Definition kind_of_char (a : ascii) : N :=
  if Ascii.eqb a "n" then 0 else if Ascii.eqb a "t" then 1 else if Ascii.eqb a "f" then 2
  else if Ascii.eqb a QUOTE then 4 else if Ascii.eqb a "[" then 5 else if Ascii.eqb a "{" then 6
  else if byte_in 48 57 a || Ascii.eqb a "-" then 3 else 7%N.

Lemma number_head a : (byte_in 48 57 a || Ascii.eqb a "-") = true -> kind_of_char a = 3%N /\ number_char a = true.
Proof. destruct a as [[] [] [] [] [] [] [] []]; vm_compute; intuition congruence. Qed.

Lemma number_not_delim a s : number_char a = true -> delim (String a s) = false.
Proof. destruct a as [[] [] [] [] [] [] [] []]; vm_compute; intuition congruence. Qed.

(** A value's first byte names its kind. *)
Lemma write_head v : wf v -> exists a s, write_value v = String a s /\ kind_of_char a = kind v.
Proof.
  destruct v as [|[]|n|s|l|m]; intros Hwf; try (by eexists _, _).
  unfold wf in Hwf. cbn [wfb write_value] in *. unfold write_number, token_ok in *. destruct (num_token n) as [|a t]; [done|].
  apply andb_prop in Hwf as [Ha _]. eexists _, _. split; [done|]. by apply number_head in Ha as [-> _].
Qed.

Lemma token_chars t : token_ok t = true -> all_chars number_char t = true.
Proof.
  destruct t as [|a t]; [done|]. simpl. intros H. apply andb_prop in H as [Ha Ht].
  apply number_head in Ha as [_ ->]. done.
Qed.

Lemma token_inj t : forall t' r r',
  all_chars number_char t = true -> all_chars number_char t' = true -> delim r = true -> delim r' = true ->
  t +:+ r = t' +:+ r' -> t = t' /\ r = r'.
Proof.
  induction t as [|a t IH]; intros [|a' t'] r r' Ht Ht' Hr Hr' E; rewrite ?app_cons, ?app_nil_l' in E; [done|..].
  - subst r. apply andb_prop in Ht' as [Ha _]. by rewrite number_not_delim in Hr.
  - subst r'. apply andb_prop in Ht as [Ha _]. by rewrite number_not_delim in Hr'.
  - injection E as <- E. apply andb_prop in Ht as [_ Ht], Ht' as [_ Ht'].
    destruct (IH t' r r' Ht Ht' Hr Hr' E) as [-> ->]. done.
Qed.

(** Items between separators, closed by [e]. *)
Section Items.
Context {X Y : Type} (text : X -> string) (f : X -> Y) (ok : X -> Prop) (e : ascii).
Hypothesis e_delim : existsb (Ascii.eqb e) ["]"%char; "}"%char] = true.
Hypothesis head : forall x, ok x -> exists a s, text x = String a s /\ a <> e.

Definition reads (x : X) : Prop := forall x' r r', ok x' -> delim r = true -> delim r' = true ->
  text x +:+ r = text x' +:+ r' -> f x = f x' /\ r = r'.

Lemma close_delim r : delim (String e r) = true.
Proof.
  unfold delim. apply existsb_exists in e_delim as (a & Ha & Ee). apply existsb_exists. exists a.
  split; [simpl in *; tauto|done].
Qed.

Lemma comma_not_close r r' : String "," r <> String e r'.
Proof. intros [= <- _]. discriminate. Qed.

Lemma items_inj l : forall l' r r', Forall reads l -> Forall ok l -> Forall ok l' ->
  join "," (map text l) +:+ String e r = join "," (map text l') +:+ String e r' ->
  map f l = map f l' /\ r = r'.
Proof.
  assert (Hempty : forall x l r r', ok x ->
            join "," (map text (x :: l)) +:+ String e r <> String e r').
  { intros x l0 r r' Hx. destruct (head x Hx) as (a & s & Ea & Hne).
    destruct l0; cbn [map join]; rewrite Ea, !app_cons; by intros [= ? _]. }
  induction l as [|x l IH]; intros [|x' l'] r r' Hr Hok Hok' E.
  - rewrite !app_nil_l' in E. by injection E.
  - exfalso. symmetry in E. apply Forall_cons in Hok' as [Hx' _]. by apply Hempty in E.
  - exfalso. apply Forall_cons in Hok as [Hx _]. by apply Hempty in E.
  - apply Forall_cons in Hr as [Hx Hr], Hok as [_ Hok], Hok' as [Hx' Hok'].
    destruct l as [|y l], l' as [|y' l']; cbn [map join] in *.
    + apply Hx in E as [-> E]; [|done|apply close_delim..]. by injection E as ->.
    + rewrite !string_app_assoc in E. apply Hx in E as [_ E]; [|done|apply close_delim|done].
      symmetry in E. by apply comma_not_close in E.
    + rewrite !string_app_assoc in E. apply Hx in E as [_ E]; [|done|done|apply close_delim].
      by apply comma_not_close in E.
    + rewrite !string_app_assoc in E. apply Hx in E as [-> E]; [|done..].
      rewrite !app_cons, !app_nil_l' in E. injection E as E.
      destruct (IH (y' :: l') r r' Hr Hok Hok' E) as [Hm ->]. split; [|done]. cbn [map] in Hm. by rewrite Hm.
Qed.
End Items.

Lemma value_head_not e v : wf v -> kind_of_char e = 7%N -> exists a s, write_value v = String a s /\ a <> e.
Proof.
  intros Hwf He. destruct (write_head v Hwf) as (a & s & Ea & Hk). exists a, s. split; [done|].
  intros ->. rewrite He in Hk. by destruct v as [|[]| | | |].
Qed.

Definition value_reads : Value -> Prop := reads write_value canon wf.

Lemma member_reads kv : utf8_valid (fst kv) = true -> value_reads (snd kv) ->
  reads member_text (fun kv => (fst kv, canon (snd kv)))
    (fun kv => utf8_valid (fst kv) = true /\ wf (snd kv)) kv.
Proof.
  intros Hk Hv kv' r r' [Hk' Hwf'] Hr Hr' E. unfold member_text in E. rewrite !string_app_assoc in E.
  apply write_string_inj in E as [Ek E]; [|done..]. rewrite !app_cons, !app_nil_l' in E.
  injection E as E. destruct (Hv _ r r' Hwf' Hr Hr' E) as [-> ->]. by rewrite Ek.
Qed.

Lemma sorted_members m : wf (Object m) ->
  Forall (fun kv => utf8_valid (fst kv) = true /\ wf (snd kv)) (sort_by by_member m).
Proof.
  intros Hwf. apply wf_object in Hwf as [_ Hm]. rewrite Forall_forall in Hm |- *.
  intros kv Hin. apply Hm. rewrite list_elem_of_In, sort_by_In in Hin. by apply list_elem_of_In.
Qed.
::::::::
**WORK TASK:** Set down the material exactly, keeping every line.

**TASK OUTPUT:**
Definition kind_of_char (a : ascii) : N :=
  if Ascii.eqb a "n" then 0 else if Ascii.eqb a "t" then 1 else if Ascii.eqb a "f" then 2
  else if Ascii.eqb a QUOTE then 4 else if Ascii.eqb a "[" then 5 else if Ascii.eqb a "{" then 6
  else if byte_in 48 57 a || Ascii.eqb a "-" then 3 else 7%N.

Lemma number_head a : (byte_in 48 57 a || Ascii.eqb a "-") = true -> kind_of_char a = 3%N /\ number_char a = true.
Proof. destruct a as [[] [] [] [] [] [] [] []]; vm_compute; intuition congruence. Qed.

Lemma number_not_delim a s : number_char a = true -> delim (String a s) = false.
Proof. destruct a as [[] [] [] [] [] [] [] []]; vm_compute; intuition congruence. Qed.

(** A value's first byte names its kind. *)
Lemma write_head v : wf v -> exists a s, write_value v = String a s /\ kind_of_char a = kind v.
Proof.
  destruct v as [|[]|n|s|l|m]; intros Hwf; try (by eexists _, _).
  unfold wf in Hwf. cbn [wfb write_value] in *. unfold write_number, token_ok in *. destruct (num_token n) as [|a t]; [done|].
  apply andb_prop in Hwf as [Ha _]. eexists _, _. split; [done|]. by apply number_head in Ha as [-> _].
Qed.

Lemma token_chars t : token_ok t = true -> all_chars number_char t = true.
Proof.
  destruct t as [|a t]; [done|]. simpl. intros H. apply andb_prop in H as [Ha Ht].
  apply number_head in Ha as [_ ->]. done.
Qed.

Lemma token_inj t : forall t' r r',
  all_chars number_char t = true -> all_chars number_char t' = true -> delim r = true -> delim r' = true ->
  t +:+ r = t' +:+ r' -> t = t' /\ r = r'.
Proof.
  induction t as [|a t IH]; intros [|a' t'] r r' Ht Ht' Hr Hr' E; rewrite ?app_cons, ?app_nil_l' in E; [done|..].
  - subst r. apply andb_prop in Ht' as [Ha _]. by rewrite number_not_delim in Hr.
  - subst r'. apply andb_prop in Ht as [Ha _]. by rewrite number_not_delim in Hr'.
  - injection E as <- E. apply andb_prop in Ht as [_ Ht], Ht' as [_ Ht'].
    destruct (IH t' r r' Ht Ht' Hr Hr' E) as [-> ->]. done.
Qed.

(** Items between separators, closed by [e]. *)
Section Items.
Context {X Y : Type} (text : X -> string) (f : X -> Y) (ok : X -> Prop) (e : ascii).
Hypothesis e_delim : existsb (Ascii.eqb e) ["]"%char; "}"%char] = true.
Hypothesis head : forall x, ok x -> exists a s, text x = String a s /\ a <> e.

Definition reads (x : X) : Prop := forall x' r r', ok x' -> delim r = true -> delim r' = true ->
  text x +:+ r = text x' +:+ r' -> f x = f x' /\ r = r'.

Lemma close_delim r : delim (String e r) = true.
Proof.
  unfold delim. apply existsb_exists in e_delim as (a & Ha & Ee). apply existsb_exists. exists a.
  split; [simpl in *; tauto|done].
Qed.

Lemma comma_not_close r r' : String "," r <> String e r'.
Proof. intros [= <- _]. discriminate. Qed.

Lemma items_inj l : forall l' r r', Forall reads l -> Forall ok l -> Forall ok l' ->
  join "," (map text l) +:+ String e r = join "," (map text l') +:+ String e r' ->
  map f l = map f l' /\ r = r'.
Proof.
  assert (Hempty : forall x l r r', ok x ->
            join "," (map text (x :: l)) +:+ String e r <> String e r').
  { intros x l0 r r' Hx. destruct (head x Hx) as (a & s & Ea & Hne).
    destruct l0; cbn [map join]; rewrite Ea, !app_cons; by intros [= ? _]. }
  induction l as [|x l IH]; intros [|x' l'] r r' Hr Hok Hok' E.
  - rewrite !app_nil_l' in E. by injection E.
  - exfalso. symmetry in E. apply Forall_cons in Hok' as [Hx' _]. by apply Hempty in E.
  - exfalso. apply Forall_cons in Hok as [Hx _]. by apply Hempty in E.
  - apply Forall_cons in Hr as [Hx Hr], Hok as [_ Hok], Hok' as [Hx' Hok'].
    destruct l as [|y l], l' as [|y' l']; cbn [map join] in *.
    + apply Hx in E as [-> E]; [|done|apply close_delim..]. by injection E as ->.
    + rewrite !string_app_assoc in E. apply Hx in E as [_ E]; [|done|apply close_delim|done].
      symmetry in E. by apply comma_not_close in E.
    + rewrite !string_app_assoc in E. apply Hx in E as [_ E]; [|done|done|apply close_delim].
      by apply comma_not_close in E.
    + rewrite !string_app_assoc in E. apply Hx in E as [-> E]; [|done..].
      rewrite !app_cons, !app_nil_l' in E. injection E as E.
      destruct (IH (y' :: l') r r' Hr Hok Hok' E) as [Hm ->]. split; [|done]. cbn [map] in Hm. by rewrite Hm.
Qed.
End Items.

Lemma value_head_not e v : wf v -> kind_of_char e = 7%N -> exists a s, write_value v = String a s /\ a <> e.
Proof.
  intros Hwf He. destruct (write_head v Hwf) as (a & s & Ea & Hk). exists a, s. split; [done|].
  intros ->. rewrite He in Hk. by destruct v as [|[]| | | |].
Qed.

Definition value_reads : Value -> Prop := reads write_value canon wf.

Lemma member_reads kv : utf8_valid (fst kv) = true -> value_reads (snd kv) ->
  reads member_text (fun kv => (fst kv, canon (snd kv)))
    (fun kv => utf8_valid (fst kv) = true /\ wf (snd kv)) kv.
Proof.
  intros Hk Hv kv' r r' [Hk' Hwf'] Hr Hr' E. unfold member_text in E. rewrite !string_app_assoc in E.
  apply write_string_inj in E as [Ek E]; [|done..]. rewrite !app_cons, !app_nil_l' in E.
  injection E as E. destruct (Hv _ r r' Hwf' Hr Hr' E) as [-> ->]. by rewrite Ek.
Qed.

Lemma sorted_members m : wf (Object m) ->
  Forall (fun kv => utf8_valid (fst kv) = true /\ wf (snd kv)) (sort_by by_member m).
Proof.
  intros Hwf. apply wf_object in Hwf as [_ Hm]. rewrite Forall_forall in Hm |- *.
  intros kv Hin. apply Hm. rewrite list_elem_of_In, sort_by_In in Hin. by apply list_elem_of_In.
Qed.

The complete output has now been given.